Three prominent activists sentenced over their roles in the 2014 Umbrella Movement protests just over a week ago filed appeals against their convictions today.
Sociology professor Chan Kin-man, 60, legal scholar Benny Tai, 54, and Baptist minister Chu Yiu-ming, 75 — the three men behind the “Occupy Central” civil disobedience campaign, which would merge with student protests to form the Umbrella Movement — were convicted on colonial-era public nuisance charges in April in a trial that drew criticism from grassroots supporters and rights groups alike.

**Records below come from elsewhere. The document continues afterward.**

(* ===== verification/Prelude.v ===== *)
(** * snapshot-core: a verification of its storage core

    snapshot-core keeps versioned trees of typed objects in a content-addressed
    chunk store. Bytes are cut into chunks named by their hash; ordered maps are
    prolly trees of chunks; a namespace is such a map from path to object; a
    commit names a namespace; branches and tags are entries of one more map,
    the refs map, and the store's one mutable cell, its root, names that map.
    Every change of a repository is one compare-and-set of the root.
    Underneath, the chunks of the store on disk are kept in packs, sealed frame
    by frame; index objects say which pack has which chunk; a sealed manifest,
    the blob store's root value, lists the index objects and what garbage
    collection has condemned; packs, index objects and manifest live on a blob
    store with a compare-and-set root of its own.

    ** Files, and the code each models (under src/core)

    - [Prelude]: bytes, Go's fixed-width integers as [Z] with the wrap-around
      written out ([u64], [i64]), results and errors, byte order, sorted lists
      and lookups in them.
    - [Wire] (wire/wire.go): the binary writer and the reader with its sticky
      error. [Hash] (hash/hash.go). [ChunkStore] (chunk/port.go,
      chunk/memstore): the store's contract as the class [ChunkStore] with the
      laws [ChunkStoreOk], and the in-memory store that has them.
    - [Prog]: a program over a chunk store is a tree of the calls it makes
      ([prog]); it runs on any store ([run]) and on the bare chunks and root
      ([exec]), and [run_view] is the refinement between the two. [Conc] runs a
      program beside other writers, who may store chunks and move the root
      between any two of its steps.
    - [Boundary] (boundary/boundary.go), [Cdc] (cdc/cdc.go: the serial cutter),
      [Stream] and [StreamWrite] (stream/stream.go: reading, walking and writing byte
      streams, the serial writer).
    - [ProllyNode], [Prolly], [ProllyDiff], [ProllyFlush], [ProllyWalk]
      (prolly/node.go, prolly.go, cursor.go, diff.go, flush.go, walk.go): the
      code; [ProllyDraw], [ProllyMerge], [ProllyCanon], [ProllyEditor]: the tree
      a bulk build draws, and that a flush ends in that tree.
    - [Auth] (auth/auth.go), [Model] (model/port.go), [Object]
      (object/object.go: references, paths, namespaces), [Namespace]: a namespace is a
      finite map; [Merge] (merge/merge.go): the three-way merge. [MapObject]
      (src/model/mapobject): what models that are one map share; [Models]
      (src/model/blob, src/model/tree): the models of files and of directory
      trees, instances of the port.
    - [VcsCodec] (vcs/encode.go, names.go), [Vcs], [VcsHistory], [VcsMerge]
      (vcs/vcs.go): every handler of a repository; [VcsWalk] (vcs/walk.go): what
      a repository is made of.
      [VcsAtomic], [VcsAccess], [VcsRefs], [VcsPlan], [VcsCommit], [VcsInit],
      [VcsSession]: what the handlers promise; [VcsExample]: a repository on
      which the theorems are applied.
    - [GoStd]: what the storage layer uses of Go's strings and io packages. [Seal] (seal/seal.go: key
      derivation and sealed values), [Pack] (pack/pack.go: the pack format, its
      writer and reader), [Dedup] (dedup/dedup.go: index objects and the index
      in memory), [Table] (dedup/table.go: the sorted table on disk, external
      merge sort included).
    - [Blob] (blob/port.go, helpers.go, journal/port.go, mem): the blob port as
      the class [BlobStore] with its laws [BlobStoreOk], and the backend in
      memory, which has them, with its journal. [Split] (blob/split): the root
      apart from the objects, with the copy of the root, as calls and as steps
      side by side. [Multivol] (blob/multivol): one store over several volumes.
      Both keep the port's laws over any stores that keep them.
    - [Manifest] (chunk/packstore/manifest.go), [PsIndex] (index objects of a
      pack store: loading, batching, locations), [GcRound]
      (chunk/packstore/gc.go: a round of a collection, whole); [GcLoad],
      [GcSafe]: what a round's index has and what the round keeps;
      [GcExample]: a small repository on which they are applied.

    State is explicit: an in-memory store is a record, an editor is the map it
    edits with its edits, a repository is its options, and its sessions are a
    map of counts handed to the handlers that use it.

    ** What the theorems show

    - Encodings: every format (varints, tree and index nodes, references,
      commits, tags, working sets, conflict records) has exactly one accepted
      encoding of each value, and the grammars of paths, names and principals
      are the documented ones.
    - Streams: cutting is that of a byte-at-a-time cutter, what is written reads
      back from any offset, and [Walk] names what a reader needs.
    - Prolly trees: a flush refines update of a finite map, its root is that of a
      bulk build of the contents whatever the history, what it records as changed
      is what [Diff] reports, and [Diff] is the difference of the contents.
    - Namespaces and merges: a namespace refines a finite map from path to
      object; a merge follows a decision table path by path; objects that are
      maps merge key by key, trees entry by entry, and a tree written is the tree
      read. The walks of the models name what their objects reach, which is what
      the walk of a repository asks of them.
    - Storage: sealed values open only in their place; packs, index objects, the
      table on disk and the manifest each refine a finite map or have exactly one
      accepted encoding; a round of a collection keeps every live chunk readable
      from a listed pack and deletes only what has been condemned for the grace
      window, on any blob store with the laws of the port, beside writers who add
      objects. Several volumes are one store, and a missing one refuses writes and
      listings and never makes an object look deleted; a split store's status is
      right about the copy of the last root reported as swapped in while swaps
      come one at a time, and an example shows that it is not when two are in
      flight. Bytes that are not a pack are reported as corrupt, or panic, where
      the trailer wraps around.
    - Repositories: handlers refine updates of a finite map of refs; beside any
      other writers each moves the root once or not at all, from the root whose
      map it edited; a retry means another writer got through; commits are higher
      than their parents and histories stay walkable; [Log] and [mergeBase]
      return what they promise and end; every path a change alters is asked for,
      a call refused what it asks for up front does nothing, and a branch is
      deleted unless a session has it checked out.

    ** Conventions, bounds and fuel

    A Go error is a constructor of [error] for each exported error value (and
    [EMsg] for the others, whose text stands for their call site), with
    [errors.Is] as equality; values returned beside an error are dropped.
    SHA-256 is a parameter (the class [Hasher]); theorems that need distinct
    names for distinct chunks say so of the chunks at hand ([collision_free]),
    and examples use a small hash of their own. A panic of the source (an index
    out of range, a nil dereference) is an error of the model, and the
    functional theorems exclude it. Loops that are not structural take fuel: the
    nodes of a level, the edits, the entries of the maps compared, the commits
    of the histories, 1,000 rounds of a swap; each theorem about such a loop
    gives fuel that is enough, or is about the function that fixes it. Node
    levels are below 64 and counts below 2^62, which the flush theorems assume
    of the contents. The standard library's heap is a queue whose least element
    is popped; sorting is [merge_sort]. The clock, sleeping and random jitter
    are parameters of a repository, contexts are not modelled, and a
    [chunk.RawWriter] stores what [Put] stores. In the storage layer AES-256-GCM
    and HKDF, zstd and float64 quotients are classes ([Aead], [Zstd], [Float64])
    with the laws the code relies on, each with an instance in the examples; the
    random bytes a call draws and the backend's clock are an argument or a
    stream (the class [Draws]) over the environment [env], which keeps the
    backend, the draws made and, as history, what was put;
    [novel] says of a run that a name it put had not been taken by other bytes.
    A file of the table is the bytes written to it, and a failing disk is not
    modelled there.

    ** Not modelled

    The parallel paths of core/cdc and core/stream (goroutines over the code
    modelled); the pack store's own writer (packstore.go, its cache, compaction
    and journal: state shared by the goroutines that finish and upload packs);
    the loop of core/gc that calls a round, and its clock probe; the backends on
    a file system and on S3, the read cache and key files, which are calls of the
    operating system and of libraries (and so what [Multivol] asks of the machine:
    creating volumes, their identity and their free space are arguments); the wiring of core/repo; core/dnx
    and the tools. *)

From Stdlib Require Export ZArith Lia.
From Stdlib Require Import Strings.String Strings.Byte.
From stdpp Require Export base list gmap countable option sorting.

Chan and Tai, who were both sentenced to serve 16 months in prison, filed appeals against both their conviction and their sentences today, their lawyers told HKFP. Chu, whose 16-month sentence was suspended, filed an appeal against his conviction.
The three were tried alongside six others, five of whom were handed sentences ranging from eight months to community service. The ninth co-defendant saw her sentencing postponed to allow her to have urgent surgery on a large brain tumor.
At the time of their sentencing, activists and rights groups said that the use of the vague public nuisance laws — combined with prosecutors’ decision to pursue harsher common law sentences — was a blow to free speech.
“The long sentences sends a chilling warning to all that there will be serious consequences for advocating for democracy,” Maya Wang, Human Rights Watch’s senior researcher on China, said at the time.